## EXERCISE REQUIREMENTS
Taking the lines below one at a time, count those with the string "continuation" and give the result alone.

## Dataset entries
▬▬▬

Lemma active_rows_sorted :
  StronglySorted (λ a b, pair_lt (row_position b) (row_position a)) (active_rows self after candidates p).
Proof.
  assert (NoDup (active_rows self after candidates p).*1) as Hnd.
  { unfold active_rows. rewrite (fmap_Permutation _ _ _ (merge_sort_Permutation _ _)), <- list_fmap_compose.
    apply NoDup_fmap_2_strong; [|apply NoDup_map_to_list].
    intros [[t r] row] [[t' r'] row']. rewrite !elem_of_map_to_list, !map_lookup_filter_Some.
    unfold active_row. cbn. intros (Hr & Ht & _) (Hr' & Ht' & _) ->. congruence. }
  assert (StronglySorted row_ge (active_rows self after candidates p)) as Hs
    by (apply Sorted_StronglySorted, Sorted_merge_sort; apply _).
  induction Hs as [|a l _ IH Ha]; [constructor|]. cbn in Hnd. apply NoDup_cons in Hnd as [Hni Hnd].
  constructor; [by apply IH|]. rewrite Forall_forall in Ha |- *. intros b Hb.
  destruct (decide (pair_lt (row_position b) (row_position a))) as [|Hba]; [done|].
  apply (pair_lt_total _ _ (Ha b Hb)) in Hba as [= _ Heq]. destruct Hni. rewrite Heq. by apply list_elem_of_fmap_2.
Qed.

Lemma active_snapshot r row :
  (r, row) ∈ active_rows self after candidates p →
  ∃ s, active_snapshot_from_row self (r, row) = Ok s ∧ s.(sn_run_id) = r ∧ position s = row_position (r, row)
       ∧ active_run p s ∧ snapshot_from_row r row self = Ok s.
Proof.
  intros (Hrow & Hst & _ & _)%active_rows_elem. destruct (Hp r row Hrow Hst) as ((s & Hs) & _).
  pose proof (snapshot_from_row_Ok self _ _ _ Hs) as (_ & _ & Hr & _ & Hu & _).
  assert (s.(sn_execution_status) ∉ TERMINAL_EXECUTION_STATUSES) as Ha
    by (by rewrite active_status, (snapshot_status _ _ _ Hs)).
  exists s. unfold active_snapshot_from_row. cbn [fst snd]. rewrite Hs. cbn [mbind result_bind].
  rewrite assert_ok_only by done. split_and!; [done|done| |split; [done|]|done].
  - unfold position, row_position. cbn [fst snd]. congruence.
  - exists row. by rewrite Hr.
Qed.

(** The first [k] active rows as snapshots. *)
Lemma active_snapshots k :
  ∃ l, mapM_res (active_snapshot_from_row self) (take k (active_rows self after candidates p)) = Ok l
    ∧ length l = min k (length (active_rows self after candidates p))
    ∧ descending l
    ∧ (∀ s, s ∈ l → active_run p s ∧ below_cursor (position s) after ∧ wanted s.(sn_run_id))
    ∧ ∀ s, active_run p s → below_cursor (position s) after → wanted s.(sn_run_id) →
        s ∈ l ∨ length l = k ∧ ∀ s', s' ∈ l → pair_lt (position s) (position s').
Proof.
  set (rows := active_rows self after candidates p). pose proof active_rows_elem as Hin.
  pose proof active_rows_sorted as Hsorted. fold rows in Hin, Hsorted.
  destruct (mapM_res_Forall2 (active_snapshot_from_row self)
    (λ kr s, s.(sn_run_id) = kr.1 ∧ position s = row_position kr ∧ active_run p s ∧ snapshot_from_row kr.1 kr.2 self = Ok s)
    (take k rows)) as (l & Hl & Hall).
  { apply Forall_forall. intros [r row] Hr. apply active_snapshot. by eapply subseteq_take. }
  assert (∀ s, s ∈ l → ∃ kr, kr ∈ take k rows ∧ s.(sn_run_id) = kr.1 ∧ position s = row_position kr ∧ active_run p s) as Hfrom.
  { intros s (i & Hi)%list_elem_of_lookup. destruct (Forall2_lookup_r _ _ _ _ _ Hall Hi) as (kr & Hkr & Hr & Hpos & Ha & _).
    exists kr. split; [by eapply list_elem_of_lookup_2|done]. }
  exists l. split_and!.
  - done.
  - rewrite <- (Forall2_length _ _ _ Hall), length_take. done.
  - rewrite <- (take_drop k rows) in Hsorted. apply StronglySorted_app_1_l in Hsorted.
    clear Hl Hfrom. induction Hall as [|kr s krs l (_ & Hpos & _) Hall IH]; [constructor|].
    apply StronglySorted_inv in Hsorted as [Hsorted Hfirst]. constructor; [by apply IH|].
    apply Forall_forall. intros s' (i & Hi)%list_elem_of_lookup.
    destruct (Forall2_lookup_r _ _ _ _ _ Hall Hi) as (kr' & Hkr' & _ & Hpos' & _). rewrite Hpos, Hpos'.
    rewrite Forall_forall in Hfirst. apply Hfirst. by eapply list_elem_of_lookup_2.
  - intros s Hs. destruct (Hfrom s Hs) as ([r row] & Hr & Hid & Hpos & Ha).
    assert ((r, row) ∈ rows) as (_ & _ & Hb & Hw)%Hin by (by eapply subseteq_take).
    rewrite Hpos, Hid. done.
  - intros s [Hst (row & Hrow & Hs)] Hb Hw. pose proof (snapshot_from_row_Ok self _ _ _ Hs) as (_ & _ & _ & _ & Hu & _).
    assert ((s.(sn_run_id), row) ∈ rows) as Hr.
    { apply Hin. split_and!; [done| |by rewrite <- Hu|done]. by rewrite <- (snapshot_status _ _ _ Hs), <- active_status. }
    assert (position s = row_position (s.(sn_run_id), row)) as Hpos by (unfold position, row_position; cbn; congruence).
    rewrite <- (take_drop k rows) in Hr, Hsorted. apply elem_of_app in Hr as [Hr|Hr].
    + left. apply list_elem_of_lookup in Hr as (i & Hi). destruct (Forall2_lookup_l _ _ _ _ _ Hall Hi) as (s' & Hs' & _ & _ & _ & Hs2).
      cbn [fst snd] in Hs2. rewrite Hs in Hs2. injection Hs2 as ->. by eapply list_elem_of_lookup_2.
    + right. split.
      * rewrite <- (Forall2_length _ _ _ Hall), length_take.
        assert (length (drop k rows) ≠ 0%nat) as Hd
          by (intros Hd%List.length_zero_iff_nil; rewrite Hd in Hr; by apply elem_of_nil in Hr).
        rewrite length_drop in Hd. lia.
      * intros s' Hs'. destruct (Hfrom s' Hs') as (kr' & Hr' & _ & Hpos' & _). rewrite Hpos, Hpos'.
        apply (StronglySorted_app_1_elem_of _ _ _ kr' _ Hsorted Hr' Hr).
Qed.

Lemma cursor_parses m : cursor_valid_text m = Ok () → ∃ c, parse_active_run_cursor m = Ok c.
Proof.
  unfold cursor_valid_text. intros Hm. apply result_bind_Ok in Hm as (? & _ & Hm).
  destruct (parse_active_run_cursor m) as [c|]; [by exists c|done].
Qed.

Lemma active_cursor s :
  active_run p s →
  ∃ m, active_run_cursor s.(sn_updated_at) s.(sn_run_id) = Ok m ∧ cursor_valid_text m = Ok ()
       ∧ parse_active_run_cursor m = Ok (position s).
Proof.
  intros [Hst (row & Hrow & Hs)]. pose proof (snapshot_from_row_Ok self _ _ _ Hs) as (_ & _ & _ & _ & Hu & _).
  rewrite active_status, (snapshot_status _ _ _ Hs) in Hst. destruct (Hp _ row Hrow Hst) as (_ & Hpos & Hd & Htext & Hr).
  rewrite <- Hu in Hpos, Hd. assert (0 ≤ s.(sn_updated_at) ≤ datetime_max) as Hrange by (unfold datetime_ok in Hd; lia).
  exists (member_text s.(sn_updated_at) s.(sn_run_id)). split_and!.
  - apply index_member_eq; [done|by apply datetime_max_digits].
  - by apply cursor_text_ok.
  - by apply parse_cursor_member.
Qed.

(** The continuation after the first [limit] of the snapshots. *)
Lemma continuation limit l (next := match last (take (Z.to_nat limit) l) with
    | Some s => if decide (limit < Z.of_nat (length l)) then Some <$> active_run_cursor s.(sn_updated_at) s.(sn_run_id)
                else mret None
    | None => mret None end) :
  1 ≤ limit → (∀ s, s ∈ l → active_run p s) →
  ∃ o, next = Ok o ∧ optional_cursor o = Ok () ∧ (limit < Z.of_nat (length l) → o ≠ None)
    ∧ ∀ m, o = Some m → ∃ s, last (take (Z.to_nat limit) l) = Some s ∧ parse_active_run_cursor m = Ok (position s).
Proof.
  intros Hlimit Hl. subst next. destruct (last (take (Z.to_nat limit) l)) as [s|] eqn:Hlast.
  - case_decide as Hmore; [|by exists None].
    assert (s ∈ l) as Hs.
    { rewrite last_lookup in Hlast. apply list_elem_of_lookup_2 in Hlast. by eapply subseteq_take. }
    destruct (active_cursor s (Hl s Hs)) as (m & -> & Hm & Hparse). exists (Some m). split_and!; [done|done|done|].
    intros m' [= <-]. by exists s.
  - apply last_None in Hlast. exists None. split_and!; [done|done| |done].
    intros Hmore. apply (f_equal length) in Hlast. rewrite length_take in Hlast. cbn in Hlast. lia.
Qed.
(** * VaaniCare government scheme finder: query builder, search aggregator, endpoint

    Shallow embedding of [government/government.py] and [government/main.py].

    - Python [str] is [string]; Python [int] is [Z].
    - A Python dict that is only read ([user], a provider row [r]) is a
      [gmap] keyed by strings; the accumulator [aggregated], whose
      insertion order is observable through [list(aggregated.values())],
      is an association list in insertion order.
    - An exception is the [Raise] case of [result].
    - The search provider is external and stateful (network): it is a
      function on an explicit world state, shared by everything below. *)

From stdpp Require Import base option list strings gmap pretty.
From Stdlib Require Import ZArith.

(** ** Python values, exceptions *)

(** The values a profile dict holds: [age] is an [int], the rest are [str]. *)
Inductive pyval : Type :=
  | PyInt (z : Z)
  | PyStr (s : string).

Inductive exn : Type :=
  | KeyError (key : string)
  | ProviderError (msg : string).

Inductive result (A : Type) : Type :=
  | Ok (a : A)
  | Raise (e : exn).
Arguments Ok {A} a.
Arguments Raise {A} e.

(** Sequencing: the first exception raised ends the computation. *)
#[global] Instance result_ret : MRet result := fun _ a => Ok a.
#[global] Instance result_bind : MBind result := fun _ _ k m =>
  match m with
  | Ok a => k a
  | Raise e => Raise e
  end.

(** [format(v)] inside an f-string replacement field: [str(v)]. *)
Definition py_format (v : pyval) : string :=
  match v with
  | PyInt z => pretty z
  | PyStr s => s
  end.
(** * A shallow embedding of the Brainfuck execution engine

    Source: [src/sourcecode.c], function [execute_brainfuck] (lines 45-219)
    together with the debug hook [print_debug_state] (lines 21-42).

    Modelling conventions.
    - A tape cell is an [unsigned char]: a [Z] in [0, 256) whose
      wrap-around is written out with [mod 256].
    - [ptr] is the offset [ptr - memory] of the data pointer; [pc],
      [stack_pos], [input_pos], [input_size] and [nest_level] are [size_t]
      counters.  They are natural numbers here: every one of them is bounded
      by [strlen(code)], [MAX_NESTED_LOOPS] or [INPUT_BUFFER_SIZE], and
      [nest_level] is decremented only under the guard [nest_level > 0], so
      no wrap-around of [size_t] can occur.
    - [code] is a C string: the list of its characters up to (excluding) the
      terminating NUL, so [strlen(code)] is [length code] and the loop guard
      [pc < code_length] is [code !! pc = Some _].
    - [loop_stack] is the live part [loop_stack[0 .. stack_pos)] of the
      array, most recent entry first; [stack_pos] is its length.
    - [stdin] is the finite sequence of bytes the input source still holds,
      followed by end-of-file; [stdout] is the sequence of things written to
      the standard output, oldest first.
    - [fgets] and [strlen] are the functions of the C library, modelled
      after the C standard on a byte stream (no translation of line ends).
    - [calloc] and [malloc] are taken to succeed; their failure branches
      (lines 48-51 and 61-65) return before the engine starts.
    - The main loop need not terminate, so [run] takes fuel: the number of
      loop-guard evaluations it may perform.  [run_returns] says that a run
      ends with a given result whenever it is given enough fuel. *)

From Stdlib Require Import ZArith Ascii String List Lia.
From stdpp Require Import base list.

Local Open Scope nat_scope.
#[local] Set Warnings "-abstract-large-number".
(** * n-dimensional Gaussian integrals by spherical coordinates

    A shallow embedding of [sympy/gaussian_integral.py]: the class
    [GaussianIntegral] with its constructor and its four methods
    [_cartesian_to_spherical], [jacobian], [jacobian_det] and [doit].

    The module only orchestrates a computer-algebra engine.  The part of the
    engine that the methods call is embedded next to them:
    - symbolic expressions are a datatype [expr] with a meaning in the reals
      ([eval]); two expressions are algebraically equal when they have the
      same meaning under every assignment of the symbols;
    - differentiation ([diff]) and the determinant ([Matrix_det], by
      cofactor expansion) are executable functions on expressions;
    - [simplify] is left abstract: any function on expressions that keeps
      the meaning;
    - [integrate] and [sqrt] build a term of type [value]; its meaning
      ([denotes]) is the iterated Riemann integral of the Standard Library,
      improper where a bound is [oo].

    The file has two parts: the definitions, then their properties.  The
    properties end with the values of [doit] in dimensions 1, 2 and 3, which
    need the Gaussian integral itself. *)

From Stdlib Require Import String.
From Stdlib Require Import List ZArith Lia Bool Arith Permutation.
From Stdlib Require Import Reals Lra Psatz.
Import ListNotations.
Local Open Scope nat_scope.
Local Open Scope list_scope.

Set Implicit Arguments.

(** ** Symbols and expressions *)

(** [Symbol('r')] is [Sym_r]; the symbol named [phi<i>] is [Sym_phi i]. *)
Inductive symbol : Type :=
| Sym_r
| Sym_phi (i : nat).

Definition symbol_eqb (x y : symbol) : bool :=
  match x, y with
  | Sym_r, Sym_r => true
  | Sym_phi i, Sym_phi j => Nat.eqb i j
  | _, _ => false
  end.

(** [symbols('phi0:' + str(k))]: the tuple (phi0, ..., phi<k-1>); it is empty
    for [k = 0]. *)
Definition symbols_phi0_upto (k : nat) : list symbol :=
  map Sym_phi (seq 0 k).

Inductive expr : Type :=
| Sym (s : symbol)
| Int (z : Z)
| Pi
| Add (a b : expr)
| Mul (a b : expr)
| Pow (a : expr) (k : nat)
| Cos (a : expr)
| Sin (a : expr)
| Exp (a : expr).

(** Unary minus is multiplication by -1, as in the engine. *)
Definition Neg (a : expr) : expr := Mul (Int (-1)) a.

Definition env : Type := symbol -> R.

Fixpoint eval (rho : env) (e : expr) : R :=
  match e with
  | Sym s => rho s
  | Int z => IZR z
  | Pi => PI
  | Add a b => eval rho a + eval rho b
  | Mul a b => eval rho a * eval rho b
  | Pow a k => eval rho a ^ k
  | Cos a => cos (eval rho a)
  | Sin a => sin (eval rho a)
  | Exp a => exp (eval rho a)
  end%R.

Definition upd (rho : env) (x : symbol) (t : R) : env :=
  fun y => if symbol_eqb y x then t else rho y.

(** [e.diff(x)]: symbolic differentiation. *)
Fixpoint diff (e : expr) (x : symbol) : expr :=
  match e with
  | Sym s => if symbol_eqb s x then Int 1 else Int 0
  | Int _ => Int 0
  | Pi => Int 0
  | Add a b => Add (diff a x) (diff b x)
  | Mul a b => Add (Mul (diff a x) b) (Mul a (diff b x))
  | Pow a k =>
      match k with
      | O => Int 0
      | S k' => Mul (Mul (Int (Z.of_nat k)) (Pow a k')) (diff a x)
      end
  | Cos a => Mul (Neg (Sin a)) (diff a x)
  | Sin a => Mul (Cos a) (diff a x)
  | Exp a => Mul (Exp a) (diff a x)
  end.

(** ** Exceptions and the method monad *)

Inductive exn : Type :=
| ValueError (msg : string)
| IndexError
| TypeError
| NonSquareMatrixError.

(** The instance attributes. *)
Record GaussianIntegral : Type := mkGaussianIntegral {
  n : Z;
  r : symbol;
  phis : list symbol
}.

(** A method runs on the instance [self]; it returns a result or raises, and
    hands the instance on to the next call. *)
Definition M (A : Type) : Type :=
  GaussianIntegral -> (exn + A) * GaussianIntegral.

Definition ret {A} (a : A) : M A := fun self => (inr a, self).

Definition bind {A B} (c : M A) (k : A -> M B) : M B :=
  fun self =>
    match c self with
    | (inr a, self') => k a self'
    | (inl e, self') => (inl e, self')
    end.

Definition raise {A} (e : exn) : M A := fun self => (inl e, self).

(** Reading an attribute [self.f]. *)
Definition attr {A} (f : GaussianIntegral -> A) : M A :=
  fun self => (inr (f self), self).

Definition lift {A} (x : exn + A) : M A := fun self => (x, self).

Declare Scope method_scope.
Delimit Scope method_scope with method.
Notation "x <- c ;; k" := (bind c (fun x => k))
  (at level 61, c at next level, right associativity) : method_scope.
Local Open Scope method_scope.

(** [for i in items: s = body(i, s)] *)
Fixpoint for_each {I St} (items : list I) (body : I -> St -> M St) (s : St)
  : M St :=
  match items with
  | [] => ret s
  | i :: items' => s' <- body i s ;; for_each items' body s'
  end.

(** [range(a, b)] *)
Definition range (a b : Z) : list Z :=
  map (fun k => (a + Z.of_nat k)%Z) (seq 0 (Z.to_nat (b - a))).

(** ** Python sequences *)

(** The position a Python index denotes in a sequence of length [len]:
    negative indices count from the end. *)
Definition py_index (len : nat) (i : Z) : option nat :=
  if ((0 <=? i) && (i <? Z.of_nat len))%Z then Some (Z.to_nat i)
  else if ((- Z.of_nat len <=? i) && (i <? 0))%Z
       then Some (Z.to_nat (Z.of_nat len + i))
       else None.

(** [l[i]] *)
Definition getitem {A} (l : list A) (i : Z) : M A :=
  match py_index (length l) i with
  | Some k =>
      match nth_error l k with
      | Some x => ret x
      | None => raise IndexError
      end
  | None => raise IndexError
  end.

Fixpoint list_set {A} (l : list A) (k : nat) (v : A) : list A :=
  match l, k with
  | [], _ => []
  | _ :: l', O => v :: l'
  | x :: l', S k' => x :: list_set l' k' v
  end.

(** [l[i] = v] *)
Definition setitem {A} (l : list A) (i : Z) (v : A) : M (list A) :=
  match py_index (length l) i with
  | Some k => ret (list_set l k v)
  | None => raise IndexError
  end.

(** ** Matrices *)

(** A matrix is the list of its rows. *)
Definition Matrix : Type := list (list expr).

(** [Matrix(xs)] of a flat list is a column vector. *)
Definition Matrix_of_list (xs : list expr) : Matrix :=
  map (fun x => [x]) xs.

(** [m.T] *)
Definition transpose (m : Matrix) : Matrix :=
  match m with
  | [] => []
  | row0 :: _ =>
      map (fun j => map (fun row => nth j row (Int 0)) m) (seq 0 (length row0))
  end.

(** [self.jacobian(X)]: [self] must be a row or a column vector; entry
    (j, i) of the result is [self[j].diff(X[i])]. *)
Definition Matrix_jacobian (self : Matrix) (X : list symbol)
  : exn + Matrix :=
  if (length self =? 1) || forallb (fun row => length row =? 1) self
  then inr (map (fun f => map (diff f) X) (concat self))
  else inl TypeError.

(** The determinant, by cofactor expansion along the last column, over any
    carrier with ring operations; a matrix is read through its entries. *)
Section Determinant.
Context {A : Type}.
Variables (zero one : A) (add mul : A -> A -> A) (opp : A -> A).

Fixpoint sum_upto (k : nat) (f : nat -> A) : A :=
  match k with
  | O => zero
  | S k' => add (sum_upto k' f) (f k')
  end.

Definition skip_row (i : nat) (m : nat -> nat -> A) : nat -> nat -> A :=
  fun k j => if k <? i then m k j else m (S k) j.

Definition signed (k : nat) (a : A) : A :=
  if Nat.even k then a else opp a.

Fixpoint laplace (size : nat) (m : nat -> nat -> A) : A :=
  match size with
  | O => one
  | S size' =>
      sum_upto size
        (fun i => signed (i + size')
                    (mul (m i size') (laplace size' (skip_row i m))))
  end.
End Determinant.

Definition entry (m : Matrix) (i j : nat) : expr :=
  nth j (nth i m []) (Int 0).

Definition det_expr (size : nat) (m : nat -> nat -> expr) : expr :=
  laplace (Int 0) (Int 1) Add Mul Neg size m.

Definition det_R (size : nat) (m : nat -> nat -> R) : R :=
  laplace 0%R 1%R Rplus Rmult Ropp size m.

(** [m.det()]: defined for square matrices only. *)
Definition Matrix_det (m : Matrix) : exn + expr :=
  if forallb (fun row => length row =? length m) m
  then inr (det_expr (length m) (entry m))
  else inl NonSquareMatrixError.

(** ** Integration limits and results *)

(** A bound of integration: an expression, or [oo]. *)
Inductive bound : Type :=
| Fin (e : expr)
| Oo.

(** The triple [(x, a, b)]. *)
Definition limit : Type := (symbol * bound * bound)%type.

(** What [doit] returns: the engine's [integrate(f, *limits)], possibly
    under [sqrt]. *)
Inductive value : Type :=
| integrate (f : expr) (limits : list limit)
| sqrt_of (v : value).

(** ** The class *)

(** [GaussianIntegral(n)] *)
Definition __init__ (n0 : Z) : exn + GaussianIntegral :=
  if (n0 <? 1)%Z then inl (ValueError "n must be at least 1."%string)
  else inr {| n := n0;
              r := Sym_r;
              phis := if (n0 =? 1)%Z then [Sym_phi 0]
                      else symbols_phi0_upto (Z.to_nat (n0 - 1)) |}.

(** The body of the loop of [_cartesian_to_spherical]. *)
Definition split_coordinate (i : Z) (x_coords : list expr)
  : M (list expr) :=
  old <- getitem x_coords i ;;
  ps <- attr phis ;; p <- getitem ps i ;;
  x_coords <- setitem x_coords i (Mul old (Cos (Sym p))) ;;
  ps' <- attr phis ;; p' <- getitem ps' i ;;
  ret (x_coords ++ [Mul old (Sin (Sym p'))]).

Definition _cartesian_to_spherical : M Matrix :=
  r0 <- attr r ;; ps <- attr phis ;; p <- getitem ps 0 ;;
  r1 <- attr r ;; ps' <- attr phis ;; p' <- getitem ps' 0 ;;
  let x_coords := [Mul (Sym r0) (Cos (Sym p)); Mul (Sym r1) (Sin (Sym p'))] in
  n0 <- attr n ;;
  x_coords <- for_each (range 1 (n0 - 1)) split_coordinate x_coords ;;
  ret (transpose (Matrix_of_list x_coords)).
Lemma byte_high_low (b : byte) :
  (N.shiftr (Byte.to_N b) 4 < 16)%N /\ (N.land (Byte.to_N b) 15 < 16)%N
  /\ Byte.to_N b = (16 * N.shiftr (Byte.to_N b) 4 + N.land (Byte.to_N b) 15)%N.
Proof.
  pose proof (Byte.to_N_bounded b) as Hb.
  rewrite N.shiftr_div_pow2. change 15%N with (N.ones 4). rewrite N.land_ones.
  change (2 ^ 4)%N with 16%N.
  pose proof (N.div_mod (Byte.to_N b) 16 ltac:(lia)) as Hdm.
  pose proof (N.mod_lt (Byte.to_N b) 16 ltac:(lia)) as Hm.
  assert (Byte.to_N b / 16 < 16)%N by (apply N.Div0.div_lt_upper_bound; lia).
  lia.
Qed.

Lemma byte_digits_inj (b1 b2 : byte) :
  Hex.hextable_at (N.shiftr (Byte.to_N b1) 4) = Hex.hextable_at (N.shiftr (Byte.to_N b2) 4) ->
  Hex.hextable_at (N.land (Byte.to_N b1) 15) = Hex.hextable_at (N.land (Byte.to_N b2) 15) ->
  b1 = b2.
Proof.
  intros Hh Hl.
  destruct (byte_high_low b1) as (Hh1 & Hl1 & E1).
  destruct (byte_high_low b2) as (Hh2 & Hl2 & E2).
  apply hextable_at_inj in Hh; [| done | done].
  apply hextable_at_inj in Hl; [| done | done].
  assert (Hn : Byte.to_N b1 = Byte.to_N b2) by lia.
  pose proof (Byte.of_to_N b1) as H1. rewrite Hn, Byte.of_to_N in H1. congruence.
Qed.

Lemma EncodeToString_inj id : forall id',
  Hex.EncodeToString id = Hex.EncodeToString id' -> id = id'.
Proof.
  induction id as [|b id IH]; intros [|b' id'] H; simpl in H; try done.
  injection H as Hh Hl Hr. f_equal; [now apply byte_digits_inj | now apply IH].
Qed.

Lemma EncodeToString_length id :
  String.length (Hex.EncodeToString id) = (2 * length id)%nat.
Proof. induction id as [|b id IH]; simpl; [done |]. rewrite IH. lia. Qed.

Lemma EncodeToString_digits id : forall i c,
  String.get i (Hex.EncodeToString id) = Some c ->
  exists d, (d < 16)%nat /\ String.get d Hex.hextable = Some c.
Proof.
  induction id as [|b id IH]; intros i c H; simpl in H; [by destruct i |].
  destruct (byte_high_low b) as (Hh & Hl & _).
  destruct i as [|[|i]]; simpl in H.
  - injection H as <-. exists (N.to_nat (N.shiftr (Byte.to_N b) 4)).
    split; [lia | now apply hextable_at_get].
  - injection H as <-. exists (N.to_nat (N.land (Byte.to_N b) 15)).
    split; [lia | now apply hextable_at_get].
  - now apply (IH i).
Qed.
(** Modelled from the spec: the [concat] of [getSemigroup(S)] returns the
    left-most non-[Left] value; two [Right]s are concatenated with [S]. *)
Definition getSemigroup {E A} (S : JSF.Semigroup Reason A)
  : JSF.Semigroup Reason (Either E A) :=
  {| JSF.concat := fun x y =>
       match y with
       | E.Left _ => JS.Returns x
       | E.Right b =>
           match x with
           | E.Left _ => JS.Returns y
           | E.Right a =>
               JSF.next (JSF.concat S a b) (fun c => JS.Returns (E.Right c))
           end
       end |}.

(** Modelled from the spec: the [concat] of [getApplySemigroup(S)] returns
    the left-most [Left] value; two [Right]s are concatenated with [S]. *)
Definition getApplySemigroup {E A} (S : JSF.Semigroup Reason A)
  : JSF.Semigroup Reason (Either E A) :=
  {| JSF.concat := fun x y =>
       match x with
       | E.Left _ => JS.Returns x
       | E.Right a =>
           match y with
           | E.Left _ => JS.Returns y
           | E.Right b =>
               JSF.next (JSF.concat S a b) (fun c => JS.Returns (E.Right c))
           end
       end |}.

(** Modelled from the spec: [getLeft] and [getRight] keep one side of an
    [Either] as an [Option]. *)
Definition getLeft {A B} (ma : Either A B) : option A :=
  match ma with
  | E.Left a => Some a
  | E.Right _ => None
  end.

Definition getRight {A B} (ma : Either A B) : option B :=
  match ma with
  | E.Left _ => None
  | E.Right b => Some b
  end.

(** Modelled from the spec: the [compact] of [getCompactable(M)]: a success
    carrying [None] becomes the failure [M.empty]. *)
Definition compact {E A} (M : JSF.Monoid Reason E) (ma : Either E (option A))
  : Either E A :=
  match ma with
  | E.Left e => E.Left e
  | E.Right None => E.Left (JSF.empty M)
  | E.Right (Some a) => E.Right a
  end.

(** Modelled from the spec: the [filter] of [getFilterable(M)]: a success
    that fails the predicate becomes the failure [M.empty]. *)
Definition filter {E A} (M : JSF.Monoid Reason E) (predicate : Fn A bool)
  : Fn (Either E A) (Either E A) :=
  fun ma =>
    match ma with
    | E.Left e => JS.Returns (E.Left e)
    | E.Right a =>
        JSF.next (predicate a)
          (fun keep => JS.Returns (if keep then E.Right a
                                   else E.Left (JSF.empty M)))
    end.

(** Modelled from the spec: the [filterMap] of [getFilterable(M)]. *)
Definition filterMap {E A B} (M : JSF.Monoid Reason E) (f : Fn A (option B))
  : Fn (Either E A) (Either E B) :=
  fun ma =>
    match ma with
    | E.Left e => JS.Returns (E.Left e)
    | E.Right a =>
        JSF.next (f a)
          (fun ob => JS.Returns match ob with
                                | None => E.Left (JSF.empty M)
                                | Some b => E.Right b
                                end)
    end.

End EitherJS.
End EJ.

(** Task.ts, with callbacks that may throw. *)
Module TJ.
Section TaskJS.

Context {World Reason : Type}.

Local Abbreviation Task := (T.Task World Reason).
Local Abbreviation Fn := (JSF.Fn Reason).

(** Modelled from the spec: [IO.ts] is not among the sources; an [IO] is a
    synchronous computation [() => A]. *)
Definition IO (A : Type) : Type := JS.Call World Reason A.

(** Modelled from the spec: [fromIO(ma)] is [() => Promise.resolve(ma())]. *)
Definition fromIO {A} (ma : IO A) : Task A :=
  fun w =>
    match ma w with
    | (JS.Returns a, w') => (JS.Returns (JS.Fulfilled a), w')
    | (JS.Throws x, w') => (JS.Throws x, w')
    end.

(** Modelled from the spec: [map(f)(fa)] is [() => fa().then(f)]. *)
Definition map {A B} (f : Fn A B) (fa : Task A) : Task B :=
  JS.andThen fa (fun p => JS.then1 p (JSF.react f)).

▬▬▬

## ANSWER BOX
2